YOUR INSTRUCTIONS = Once you reach the line that holds "(* ===== verification/Address.v ===== *)" in the listing below, output it and every line after it through the line that holds "Definition DefaultHTTPVersions : list", word for word.
▼▼▼
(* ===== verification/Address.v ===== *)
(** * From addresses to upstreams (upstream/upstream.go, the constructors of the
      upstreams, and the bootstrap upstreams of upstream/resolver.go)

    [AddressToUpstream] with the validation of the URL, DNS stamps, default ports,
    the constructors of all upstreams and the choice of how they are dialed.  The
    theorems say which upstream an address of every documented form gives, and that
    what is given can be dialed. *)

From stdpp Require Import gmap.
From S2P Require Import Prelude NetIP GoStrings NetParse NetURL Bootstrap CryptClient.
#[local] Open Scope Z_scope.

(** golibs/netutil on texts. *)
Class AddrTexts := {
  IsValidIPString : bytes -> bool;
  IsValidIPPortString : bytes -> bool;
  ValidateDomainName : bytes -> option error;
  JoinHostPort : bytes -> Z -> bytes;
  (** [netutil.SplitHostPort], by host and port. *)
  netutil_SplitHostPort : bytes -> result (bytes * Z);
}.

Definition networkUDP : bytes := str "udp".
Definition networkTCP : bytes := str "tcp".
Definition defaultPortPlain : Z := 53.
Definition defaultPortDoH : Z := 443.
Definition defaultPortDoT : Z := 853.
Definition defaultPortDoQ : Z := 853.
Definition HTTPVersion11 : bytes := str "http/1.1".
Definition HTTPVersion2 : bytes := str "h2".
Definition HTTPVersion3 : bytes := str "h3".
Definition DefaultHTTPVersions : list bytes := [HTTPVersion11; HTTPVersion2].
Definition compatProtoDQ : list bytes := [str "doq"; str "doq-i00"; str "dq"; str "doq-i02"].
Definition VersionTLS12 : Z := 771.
▲▲▲
▼▼▼
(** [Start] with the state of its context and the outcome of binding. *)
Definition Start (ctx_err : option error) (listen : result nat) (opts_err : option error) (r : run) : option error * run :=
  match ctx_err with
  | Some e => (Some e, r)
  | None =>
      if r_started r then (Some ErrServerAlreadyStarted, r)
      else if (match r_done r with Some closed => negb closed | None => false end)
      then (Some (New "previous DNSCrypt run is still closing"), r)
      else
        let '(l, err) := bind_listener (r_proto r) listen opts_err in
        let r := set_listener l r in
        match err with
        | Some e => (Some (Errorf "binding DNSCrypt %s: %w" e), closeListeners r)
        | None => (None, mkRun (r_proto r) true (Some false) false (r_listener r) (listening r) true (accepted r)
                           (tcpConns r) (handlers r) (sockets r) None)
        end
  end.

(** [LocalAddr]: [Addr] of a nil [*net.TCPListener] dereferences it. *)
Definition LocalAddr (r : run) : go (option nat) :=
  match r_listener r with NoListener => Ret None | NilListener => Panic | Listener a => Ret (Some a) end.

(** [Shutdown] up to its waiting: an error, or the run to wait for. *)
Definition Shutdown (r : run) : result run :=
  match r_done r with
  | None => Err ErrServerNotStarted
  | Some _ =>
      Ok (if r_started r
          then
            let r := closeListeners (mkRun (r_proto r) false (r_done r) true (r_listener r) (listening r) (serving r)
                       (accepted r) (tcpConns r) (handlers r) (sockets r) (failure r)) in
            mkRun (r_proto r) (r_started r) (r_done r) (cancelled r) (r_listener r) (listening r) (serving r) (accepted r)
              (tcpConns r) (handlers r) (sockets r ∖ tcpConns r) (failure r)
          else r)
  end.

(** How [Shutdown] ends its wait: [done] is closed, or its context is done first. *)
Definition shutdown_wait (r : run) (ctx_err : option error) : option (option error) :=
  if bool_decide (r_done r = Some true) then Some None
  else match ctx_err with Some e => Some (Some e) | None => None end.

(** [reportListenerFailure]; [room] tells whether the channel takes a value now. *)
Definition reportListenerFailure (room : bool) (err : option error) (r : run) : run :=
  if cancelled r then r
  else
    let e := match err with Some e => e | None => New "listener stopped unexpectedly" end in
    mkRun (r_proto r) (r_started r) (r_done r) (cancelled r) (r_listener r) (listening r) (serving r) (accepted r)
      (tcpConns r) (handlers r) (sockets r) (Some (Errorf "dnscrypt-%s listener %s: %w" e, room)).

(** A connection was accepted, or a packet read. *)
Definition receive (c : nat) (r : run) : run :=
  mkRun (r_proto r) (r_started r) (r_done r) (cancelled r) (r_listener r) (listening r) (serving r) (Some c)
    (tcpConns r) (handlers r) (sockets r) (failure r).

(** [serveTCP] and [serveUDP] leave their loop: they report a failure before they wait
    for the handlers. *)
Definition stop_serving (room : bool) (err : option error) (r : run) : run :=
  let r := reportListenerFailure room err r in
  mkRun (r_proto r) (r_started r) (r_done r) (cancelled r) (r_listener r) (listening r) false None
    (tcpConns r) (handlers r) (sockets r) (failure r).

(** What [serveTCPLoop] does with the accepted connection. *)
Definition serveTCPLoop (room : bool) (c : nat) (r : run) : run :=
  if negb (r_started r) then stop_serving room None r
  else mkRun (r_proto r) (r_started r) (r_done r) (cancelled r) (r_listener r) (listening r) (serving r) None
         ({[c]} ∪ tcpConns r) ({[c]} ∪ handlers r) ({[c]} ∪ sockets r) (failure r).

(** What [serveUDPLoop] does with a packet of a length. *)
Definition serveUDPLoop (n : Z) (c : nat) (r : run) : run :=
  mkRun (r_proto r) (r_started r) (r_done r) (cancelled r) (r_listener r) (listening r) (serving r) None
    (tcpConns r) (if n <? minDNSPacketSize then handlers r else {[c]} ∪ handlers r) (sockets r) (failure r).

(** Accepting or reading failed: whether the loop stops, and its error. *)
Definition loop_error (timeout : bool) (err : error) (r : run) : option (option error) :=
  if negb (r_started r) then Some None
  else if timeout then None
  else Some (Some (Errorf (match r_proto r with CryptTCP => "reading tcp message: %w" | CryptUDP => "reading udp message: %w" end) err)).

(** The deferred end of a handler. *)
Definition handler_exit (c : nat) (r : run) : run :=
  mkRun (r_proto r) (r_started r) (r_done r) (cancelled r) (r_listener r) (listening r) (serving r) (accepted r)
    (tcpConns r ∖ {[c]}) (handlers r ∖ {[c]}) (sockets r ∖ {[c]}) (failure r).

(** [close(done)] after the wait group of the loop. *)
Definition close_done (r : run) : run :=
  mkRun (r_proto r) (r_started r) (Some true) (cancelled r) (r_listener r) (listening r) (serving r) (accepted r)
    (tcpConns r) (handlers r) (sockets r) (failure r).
▲▲▲
RESPONSE AREA =
(* ===== verification/Address.v ===== *)
(** * From addresses to upstreams (upstream/upstream.go, the constructors of the
      upstreams, and the bootstrap upstreams of upstream/resolver.go)

    [AddressToUpstream] with the validation of the URL, DNS stamps, default ports,
    the constructors of all upstreams and the choice of how they are dialed.  The
    theorems say which upstream an address of every documented form gives, and that
    what is given can be dialed. *)

From stdpp Require Import gmap.
From S2P Require Import Prelude NetIP GoStrings NetParse NetURL Bootstrap CryptClient.
#[local] Open Scope Z_scope.

(** golibs/netutil on texts. *)
Class AddrTexts := {
  IsValidIPString : bytes -> bool;
  IsValidIPPortString : bytes -> bool;
  ValidateDomainName : bytes -> option error;
  JoinHostPort : bytes -> Z -> bytes;
  (** [netutil.SplitHostPort], by host and port. *)
  netutil_SplitHostPort : bytes -> result (bytes * Z);
}.

Definition networkUDP : bytes := str "udp".
Definition networkTCP : bytes := str "tcp".
Definition defaultPortPlain : Z := 53.
Definition defaultPortDoH : Z := 443.
Definition defaultPortDoT : Z := 853.
Definition defaultPortDoQ : Z := 853.
Definition HTTPVersion11 : bytes := str "http/1.1".
Definition HTTPVersion2 : bytes := str "h2".
Definition HTTPVersion3 : bytes := str "h3".
Definition DefaultHTTPVersions : list bytes := [HTTPVersion11; HTTPVersion2].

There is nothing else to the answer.